La CGT del Valle de Chubut opinó sobre la reforma laboral
Luis Nuñez, el titular de la CGT Virch Valdés, puso reparos sobre el proyecto de flexibilización laboral que impulsa el gobierno de Javier Milei, aunque aclaró que por el momento no tienen nada concreto.
El dirigente del STIA dijo que por lo que se sabe hasta el momento las reformas serían las que están contenidas en el Decreto 70/2023 y La Ley Bases, y advirtió que si estas llegaran a convertirse en ley, van a hacer responsables a los legisladores. “Aquellos diputados y senadores que voten a favor de precarizar al trabajador, van a recibir la condena social de todos nosotros”, dijo.
En diálogo con Crónica, Nuñez no se mostró en contra de “modernizar” la legislación laboral siempre y cuando sea para mejorar la calidad del empleo pero no así para ceder derechos adquiridos a lo largo de la historia de luchas gremiales.
“Yo creo que sí hay que modernizar pero para mejorar la calidad de vida de los trabajadores y las trabajadoras. Muchos entienden flexibilización como quita de derechos y precarización laboral como modernización. Eso no es modernización”, diferenció.

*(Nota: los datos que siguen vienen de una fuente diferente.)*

Lemma read_then_stop {A} (k : Task -> M A) (P : Task -> Prop) id w :
  stops_on P k ->
  (forall task w', taskByID r id w = (Ok task, w') -> P task) ->
  exists e w', Do (taskByID r id ≫= k) w = (Err e, w') /\ same_ledger w w'.
Proof.
  intros Hk HP. unfold Do, mbind, M_bind. destruct (taskByID r id w) as [[task|e] w1] eqn:E.
  - destruct (Hk task w1) as [e He]; [by eapply HP|]. rewrite He. exists e, (set_txn None w1). split; [done|].
    apply ro_taskByIDAs in E. etrans; [by apply same_db_ledger|]. apply set_txn_ledger.
  - exists e, (set_txn None w1). split; [done|].
    apply ro_taskByIDAs in E. etrans; [by apply same_db_ledger|]. apply set_txn_ledger.
Qed.

Lemma stop_lift {A B} (x : res A) (k : A -> M B) w :
  (forall a, x = Ok a -> exists e, k a w = (Err e, w)) -> exists e, (lift x ≫= k) w = (Err e, w).
Proof. intros Hk. unfold mbind, M_bind, lift. destruct x as [a|e]; [by apply Hk|by exists e]. Qed.

Lemma stop_guard {B} c (err : error) (k : unit -> M B) w :
  (c = false -> exists e, k tt w = (Err e, w)) -> exists e, (guard_ c err ≫= k) w = (Err e, w).
Proof. intros Hk. apply stop_lift. intros [] Ha. apply Hk. by apply refuse_if_Ok in Ha. Qed.

Lemma decided_cases s : is_decided s = true -> s = TaskApproved \/ s = TaskRejected \/ s = TaskWithdrawn.
Proof.
  unfold is_decided. intros Hd. apply containsString_elem in Hd. rewrite !elem_of_cons, elem_of_nil in Hd. tauto.
Qed.
End refusals.

(** C16. A decided proposal never moves again. Once a task is approved,
    rejected or withdrawn, no counterparty can answer it, nobody can
    decide it and its proposer cannot withdraw it: every such call, by
    whoever makes it and whatever it says, fails and leaves tables,
    version, root and notifications as they were. *)
Theorem decided_is_final `{Runtime} `{GoFormats} (r : Register) (id : string) (w : world) (m : table) (row : Row)
    (p : Principal) (accept : bool) (reason : string) (d : Decision) :
  wf_db (visible w) -> visible w !! "tasks" = Some m -> m !! [SStr id] = Some row ->
  is_decided (Str row "state") = true ->
  (exists e w', Accept r p id accept reason w = (Err e, w') /\ same_ledger w w') /\
  (exists e w', Decide r p id d w = (Err e, w') /\ same_ledger w w') /\
  (exists e w', Withdraw r p id reason w = (Err e, w') /\ same_ledger w w').
Proof.
  intros W Hm Hrow Hd.
  assert (forall task w', taskByID r id w = (Ok task, w') -> is_decided (tk_State task) = true) as HP.
  { intros task w' E. apply taskByID_Ok in E as (_ & m' & row' & R); [|done].
    rewrite (rt_state _ _ _ _ _ R). pose proof (rt_table _ _ _ _ _ R). pose proof (rt_row _ _ _ _ _ R).
    assert (m' = m) as -> by congruence. by assert (row' = row) as -> by congruence. }
  split_and!; (eapply read_then_stop; [|exact HP]); intros task w1 Ht; apply decided_cases in Ht.
  - apply stop_lift. intros wf _. apply stop_guard. intros Hs. bool_hyps. rewrite Hs in Ht. naive_solver.
  - apply stop_lift. intros wf _. apply stop_guard. intros _. apply stop_guard. intros _. apply stop_guard.
    intros Hs. bool_hyps. rewrite Hs in Ht. naive_solver.
  - apply stop_guard. intros _. apply stop_guard. intros Hs. bool_hyps. apply containsString_elem in Hs.
    rewrite !elem_of_cons, elem_of_nil in Hs. destruct Ht as [Ht|[Ht|Ht]]; rewrite Ht in Hs; naive_solver.
Qed.

(** ** Moving a proposal *)
Section moves.
Context `{Runtime} `{GoFormats}.
Variable r : Register.

(** Nothing is left in the store to open what the scope's key sealed. *)
Definition key_gone (db : tables) (scope : string) : Prop :=
  forall m row, db !! "dek_keys" = Some m -> m !! [SStr scope] = Some row ->
    Int row "destroyed_at" <> 0 \/ (Bytes row "op_wrap" = "" /\ Bytes row "rec_wrap" = "").

Lemma taskScope_plain tenant id : taskScope tenant id <> TxIDPlaceholder.
Proof.
  intros E. apply (f_equal String.length) in E. unfold taskScope in E. rewrite !string_length_app in E. cbn in E. lia.
Qed.

Lemma live_key_None scope w w' :
  wf_db (visible w) -> live_key scope w = (Ok None, w') ->
  forall m row, visible w !! "dek_keys" = Some m -> m !! [SStr scope] = Some row -> Int row "destroyed_at" <> 0.
Proof.
  intros W E m row Hm Hrow. unfold live_key in E. m_inv.
  change [is_ "scope" (VStr scope)] with (key_where "dek_keys" [VStr scope]) in *.
  match goal with H : select_one _ _ _ = _ |- _ => apply select_one_key in H as (-> & m' & Hm' & Hx); [|done|] end.
  2:{ apply Forall2_cons_2; [by eexists|apply Forall2_nil_2]. }
  assert (m' = m) as -> by congruence. change (lit <$> [VStr scope]) with [SStr scope] in Hx. rewrite Hrow in Hx. subst.
  destruct (Z.eqb_spec (Int row "destroyed_at") 0); [discriminate|done].
Qed.

(** Closing a proposal: the entries that do it, and why. *)
Lemma closeProposal_Ok tenant id at_ w closed w' :
  wf_db (visible w) -> closeProposal tenant id at_ w = (Ok closed, w') ->
  same_db w w' /\
  (closed = [] /\ (forall m row, visible w !! "dek_keys" = Some m -> m !! [SStr (taskScope tenant id)] = Some row ->
     Int row "destroyed_at" <> 0) \/
   closed = [destroy_op (taskScope tenant id) at_]).
Proof.
  intros W E. split; [by apply ro_closeProposal in E|]. unfold closeProposal in E. apply M_bind_Ok in E as (key & w1 & E1 & E).
  destruct key; m_inv; [by right|left]. split; [done|]. by eapply live_key_None.
Qed.

(** A key that is there and not destroyed. *)
Definition live_in (db : tables) (scope : string) : Prop := exists row, key_row db scope row /\ Int row "destroyed_at" = 0.
(** The entries that end a key: its destruction when it is live, and
    nothing when there is none to destroy. *)
Definition key_ended (db : tables) (scope : string) (at_ : Z) (ops : list WriteOp) : Prop :=
  (live_in db scope /\ ops = [destroy_op scope at_]) \/ (~ live_in db scope /\ ops = []).
Lemma closeProposal_ended tenant id at_ w closed w' :
  wf_db (visible w) -> closeProposal tenant id at_ w = (Ok closed, w') -> key_ended (visible w) (taskScope tenant id) at_ closed.
Proof.
  intros W E. unfold closeProposal in E. apply M_bind_Ok in E as (key & w1 & E1 & E). apply live_key_inv in E1 as [-> Hk]; [|done].
  destruct key as [row|].
  - apply M_bind_Ok in E as (u & w2 & _ & E). apply M_ret_inv in E as [[= ->] _]. left. split; [by exists row|done].
  - apply M_ret_inv in E as [[= ->] _]. right. split; [|done]. intros (row & Hr & Hd). by eapply Hk.
Qed.

Lemma destroy_op_wf txid scope at_ : op_wf txid (destroy_op scope at_).
Proof. built. Qed.

Lemma closed_wf txid tenant id at_ w closed w' :
  wf_db (visible w) -> closeProposal tenant id at_ w = (Ok closed, w') -> Forall (op_wf txid) closed.
Proof.
  intros W E. apply closeProposal_Ok in E as (_ & [[-> _]| ->]); [constructor| |done].
  apply Forall_cons_2; [apply destroy_op_wf|apply Forall_nil_2].
Qed.

(** A key destroyed by a landed commit is gone. *)
Lemma destroyed_gone env before scope at_ w w' t :
  scope <> TxIDPlaceholder -> landed env (before ++ [destroy_op scope at_]) w w' t -> key_gone (committed w') scope.
Proof.
  intros Hs L m' row Hm' Hrow.
  destruct (committed w !! "dek_keys") as [m|] eqn:Hm.
  2:{ destruct L as (_ & _ & _ & _ & _ & rr & _ & Hc & _). rewrite Hc in Hm'.
      rewrite effects_None in Hm'; [done|]. unfold logged. by rewrite lookup_alter_ne. }
  destruct (landed_row _ _ _ _ _ "dek_keys" m L) as (m2 & Hm2 & Hk); [done..|].
  assert (m2 = m') as -> by congruence. rewrite Hk, row_effects_app in Hrow. cbn in Hrow.
  assert (op_key (tx_TxID t) (destroy_op scope at_) = [SStr scope]) as Hkey.
  { unfold op_key, destroy_op. cbn. destruct (String.eqb_spec scope TxIDPlaceholder); [done|]. done. }
  rewrite decide_True in Hrow by done. right.
  destruct L as (_ & _ & _ & _ & _ & rr & _ & _ & _ & _ & _ & Hconv). apply Forall_app in Hconv as [_ Hconv].
  apply Forall_cons in Hconv as [Hconv _]. unfold Bytes.
  split; erewrite (effect_cell _ _ _ _ _ _ _ Hconv eq_refl Hrow) by (reflexivity || done); reflexivity.
Qed.

(** The state a landed commit leaves a task in, when its entry for the
    task is followed at most by a key's destruction. *)
Lemma task_moved env before tid values closed w w' t m st :
  tid <> TxIDPlaceholder -> st <> TxIDPlaceholder -> Forall (fun op => Table op <> "tasks") closed ->
  obj_get "state" values = Some (VStr st) -> committed w !! "tasks" = Some m ->
  landed env (before ++ task_op tid values :: closed) w w' t ->
  exists m' row', committed w' !! "tasks" = Some m' /\ m' !! [SStr tid] = Some row' /\ cell row' "state" = SStr st.
Proof.
  intros Htid Hst Hclosed Hv Hm L.
  destruct (landed_row _ _ _ _ _ "tasks" m L) as (m' & Hm' & Hk); [done..|].
  specialize (Hk [SStr tid]). rewrite row_effects_app in Hk. cbn in Hk.
  change (fold_left _ closed ?o) with (row_effects (tx_TxID t) closed "tasks" [SStr tid] o) in Hk.
  rewrite row_effects_other in Hk by done.
  assert (op_key (tx_TxID t) (task_op tid values) = [SStr tid]) as Hkey.
  { unfold op_key, task_op. cbn. destruct (String.eqb_spec tid TxIDPlaceholder); [done|]. done. }
  rewrite decide_True in Hk by done.
  assert (exists row', row_effect (tx_TxID t) (task_op tid values) (row_effects (tx_TxID t) before "tasks" [SStr tid] (m !! [SStr tid])) = Some row')
    as [row' Hrow'] by (unfold row_effect; cbn; eauto).
  exists m', row'. split; [done|]. split; [by rewrite Hk|].
  destruct L as (_ & _ & _ & _ & _ & rr & _ & _ & _ & _ & _ & Hconv). apply Forall_app in Hconv as [_ Hconv].
  apply Forall_cons in Hconv as [Hconv _].
  assert (substitute (tx_TxID t) (VStr st) = VStr st) as Hsub by (cbn; by destruct (String.eqb_spec st TxIDPlaceholder)).
  erewrite (effect_cell _ _ _ _ _ _ _ Hconv eq_refl Hrow' Hv); [by rewrite Hsub|reflexivity|by rewrite Hsub].
Qed.

Lemma closed_not_tasks tenant id at_ w closed w' :
  wf_db (visible w) -> closeProposal tenant id at_ w = (Ok closed, w') -> Forall (fun op => Table op <> "tasks") closed.
Proof.
  intros W E. apply closeProposal_Ok in E as (_ & [[-> _]| ->]); [constructor| |done].
  apply Forall_cons_2; [done|apply Forall_nil_2].
Qed.
Lemma task_op_wf txid id values :
  NoDup ((values ++ [("id", VStr id)]).*1) -> containsString values.*1 "id" = false -> op_wf txid (task_op id values).
Proof.
  intros Hn Hid. apply built_op_wf; [by eexists|key_cols|exact Hn|].
  apply forallb_forall. intros c Hc. apply negb_true_iff, containsString_not_elem.
  change (c ∉ ["id"]). rewrite list_elem_of_singleton. intros ->. apply list_elem_of_In in Hc.
  by apply containsString_not_elem in Hid.
Qed.

(** What moving a task to a terminal state leaves behind. *)
Record task_closed (w w' : world) (tenant id st : string) : Prop := {
  tc_version : version w' = to_uint64 (version w + 1);
  tc_state : exists m row, committed w' !! "tasks" = Some m /\ m !! [SStr id] = Some row /\ cell row "state" = SStr st;
  tc_key : key_gone (committed w') (taskScope tenant id);
}.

El líder de la CGT especuló que cualquier tipo de reforma que vaya contra de principios constitucionales y tratados internacionales, sería pasible de judicialización. “Hay acuerdos firmados en la Organización Internacional del Trabajo que establecen que las reformas tienen que ser progresivas; podés mejorar crear un nuevo derecho para el trabajador pero no puede ser regresivo, que es la política de este gobierno”, objetó.
De esta manera, Nuñez vislumbra que si el gobierno de Milei llegara a impulsar las reformas contenidas en la Ley Bases, lo más seguro es que termine en la Justicia. “Esa política que aplican, que es regresiva, está penada, está prohibida y la Argentina es uno de los países que firma esos acuerdos y los estaría violando si presenta proyectos para quitar derechos a los trabajadores”, indicó.
Por ejemplo, el dirigente gremial mencionó que la jornada de trabajo de ocho horas está entre los derechos que no podrían ser alterados por la nueva legislación. “La jornada de trabajo de ocho horas que para nosotros es un símbolo de las luchas de los trabajadores”, concluyó.